Lemma reass_refines_witness :
  exists os st', reass_run w_arrivals w_st = Ret (os, st') /\
    Forall2 (delivered w_dgram w_first (mb st')) os [None; None; None; Some (7, 100, 200, 17)] /\
    match last os with Some (Some g) => cdata (mb st') (f_m g) = replicate 20 9 ++ w_data | _ => False end.
Proof.
  destruct (reass_refines w_dgram w_first w_small w_arrivals w_st [] ∅) as (os & st' & E & H & _); [|exact w_good|reflexivity| |].
  - split; [constructor|]. split; [constructor|]. exact w_arrivals_owned.
  - intros k x. split; [intros Hc; by apply Exists_nil in Hc|]. intros Hx. rewrite lookup_empty in Hx. by apply elem_of_empty in Hx.
  - assert ((spec_run w_dgram w_arrivals ∅).1 = [None; None; None; Some (7, 100, 200, 17)]) as Es by (vm_compute; reflexivity).
    rewrite Es in H. exists os, st'. split; [exact E|]. split; [exact H|].
    assert (match reass_run w_arrivals w_st with
            | Ret (os, st') => match last os with Some (Some g) => cdata (mb st') (f_m g) = replicate 20 9 ++ w_data | _ => False end
            | _ => False end) as Hr by (vm_compute; reflexivity).
    rewrite E in Hr. exact Hr.
Defined.

(** The state after the first fragment. *)
Definition w_wait : ipst :=
  match reass_run [w_frag 16 8 0] w_st with Ret (_, st) => st | _ => w_st end.

Lemma frag_timeout_witness :
  length (queues (Nat.iter 59 ip_slowtimo w_wait)) = 1%nat /\ queues (Nat.iter 60 ip_slowtimo w_wait) = [].
Proof.
  assert (Hq : match queues w_wait with
    | [q] => ipq_frags q = [strip (w_frag 16 8 0)] /\ is_ext (ipq_m q) = false /\ qkey q = (7, 100, 200, 17) /\ ipq_ttl q = 60
    | _ => False end) by (vm_compute; repeat split; reflexivity).
  split; [vm_compute; reflexivity|].
  destruct (frag_timeout w_dgram w_first w_wait [] 60) as (_ & _ & _ & _ & _ & H); [| |apply H; vm_compute; congruence];
    destruct (queues w_wait) as [|q [|]] eqn:Eq; try done; destruct Hq as (Q1 & Q2 & Q3 & Q4).
  - destruct (strip_ok _ _ _ _ (w_arrived (mb w_wait) 16 8 0 ltac:(cbn; tauto))) as [Hs _].
    unfold reass_ok. rewrite Eq. split; [|split; [repeat constructor; apply not_elem_of_nil|]].
    + apply Forall_singleton. split; [exact Q2|]. rewrite Q1, Q3. split; [by apply Forall_singleton|]. split; [split; [vm_compute; congruence|done]|].
      exists 0. split; [vm_compute; split; congruence|]. intros Hc. apply covers_cons in Hc as [Hc|Hc]; [|by apply Exists_nil in Hc].
      vm_compute in Hc. destruct Hc as [Hc _]. by apply Hc.
    + intros c. unfold qchain. cbn [fmap list_fmap concat]. rewrite Q1. vm_compute. split; congruence.
  - apply Forall_singleton. rewrite Q4. vm_compute. split; congruence.
Defined.

Definition w_two : ipst := match reass_run [w_frag 0 8 1] w_st with Ret (_, st) => st | _ => w_st end.
(** the options of fragments.  From well-formed options (followed by an end
    mark and padding, or by nothing) ip_optcopy takes exactly those whose copied
    bit is set, in order, and pads them with end marks to a multiple of four.
    But an option whose length byte is zero, which the code leaves to
    ip_dooptions to refuse, is never passed: the loop does not end. *)
Theorem ip_optcopy_spec (l : list (list Z)) (n : nat) (tail : list Z) (hl : Z) :
  Forall good_opt l -> n = 0%nat \/ (exists r, tail = IPOPT_EOL :: r) -> hl * 4 - 20 = Z.of_nat (length (concat l) + n) ->
  ip_optcopy hl (concat l ++ tail) = Ret (optpad 3 (copied_opts l)) /\
  Z.of_nat (length (optpad 3 (copied_opts l))) mod 4 = 0 /\ take (length (copied_opts l)) (optpad 3 (copied_opts l)) = copied_opts l /\
  forall fuel opt r cnt dp, opt <> IPOPT_EOL -> opt <> IPOPT_NOP -> 0 < cnt -> optcopy_loop fuel (opt :: 0 :: r) cnt dp = Fault.
Proof.
  intros Hl Ht Hlen. split; [|split; [apply optpad_aligned|split]].
  - unfold ip_optcopy. change sizeof_ip with 20. rewrite Hlen, (optcopy_loop_spec tail n Ht l) by (done || lia). done.
  - assert (H : forall k dp, take (length dp) (optpad k dp) = dp); [|apply H].
    induction k as [|k IH]; intros dp; [by apply take_ge|]. cbn [optpad]. destruct (has _ _); [|by apply take_ge].
    transitivity (take (length dp) (take (length (dp ++ [IPOPT_EOL])) (optpad k (dp ++ [IPOPT_EOL])))).
    + rewrite take_take. f_equal. rewrite length_app. lia.
    + rewrite IH. apply take_app_length.
  - induction fuel as [|fuel IH]; intros opt r cnt dp H1 H2 Hc; [done|]. cbn [optcopy_loop]. rewrite Z.gtb_ltb.
    destruct (Z.ltb_spec 0 cnt); [|lia]. destruct (Z.eqb_spec opt IPOPT_EOL); [done|]. destruct (Z.eqb_spec opt IPOPT_NOP); [done|].
    cbn [lookup list_lookup]. bind. rewrite Z.gtb_ltb. destruct (Z.ltb_spec cnt 0); [lia|]. change (Z.to_nat 0) with 0%nat.
    rewrite drop_0, Z.sub_0_r. by apply IH.
Qed.
(** What the operations on single bits do. *)
Lemma isset_ok map i : bytes_ok map -> 0 <= i < 8 * Z.of_nat (length map) -> isset map i = Ret (bit map i).
Proof.
  intros Hb Hi. unfold isset, NBBY. rewrite rd_ok by zdiv. bind. f_equal. unfold bit, NBBY.
  set (b := at_ map (i / 8)). set (n := i mod 8). assert (0 <= n) by (unfold n; zdiv).
  rewrite Z.shiftl_1_l. destruct (Z.testbit b n) eqn:E.
  - destruct (Z.eqb_spec (Z.land b (2 ^ n)) 0) as [E0|]; [|done]. exfalso.
    apply (f_equal (fun z => Z.testbit z n)) in E0. rewrite Z.land_spec, E, Z.pow2_bits_true, Z.bits_0 in E0 by done. done.
  - assert (Z.land b (2 ^ n) = 0) as ->; [|done]. apply Z.bits_inj'. intros k Hk. rewrite Z.land_spec, Z.bits_0, Z.pow2_bits_eqb by done.
    destruct (Z.eqb_spec n k) as [<-|]; [by rewrite E|apply andb_false_r].
Qed.
Lemma isclr_ok map i : bytes_ok map -> 0 <= i < 8 * Z.of_nat (length map) -> isclr map i = Ret (negb (bit map i)).
Proof.
  intros Hb Hi. pose proof (isset_ok map i Hb Hi) as H. unfold isset, isclr in *. unfold NBBY in *. rewrite rd_ok in * by zdiv.
  revert H. bind. intros [= <-]. by rewrite negb_involutive.
Qed.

→ PROBLEM STATEMENT:
Search the material above for the string "congruence". Show every line that holds it.

→ FINAL ANSWER:
  destruct (frag_timeout w_dgram w_first w_wait [] 60) as (_ & _ & _ & _ & _ & H); [| |apply H; vm_compute; congruence];
    + apply Forall_singleton. split; [exact Q2|]. rewrite Q1, Q3. split; [by apply Forall_singleton|]. split; [split; [vm_compute; congruence|done]|].
      exists 0. split; [vm_compute; split; congruence|]. intros Hc. apply covers_cons in Hc as [Hc|Hc]; [|by apply Exists_nil in Hc].
    + intros c. unfold qchain. cbn [fmap list_fmap concat]. rewrite Q1. vm_compute. split; congruence.
  - apply Forall_singleton. rewrite Q4. vm_compute. split; congruence.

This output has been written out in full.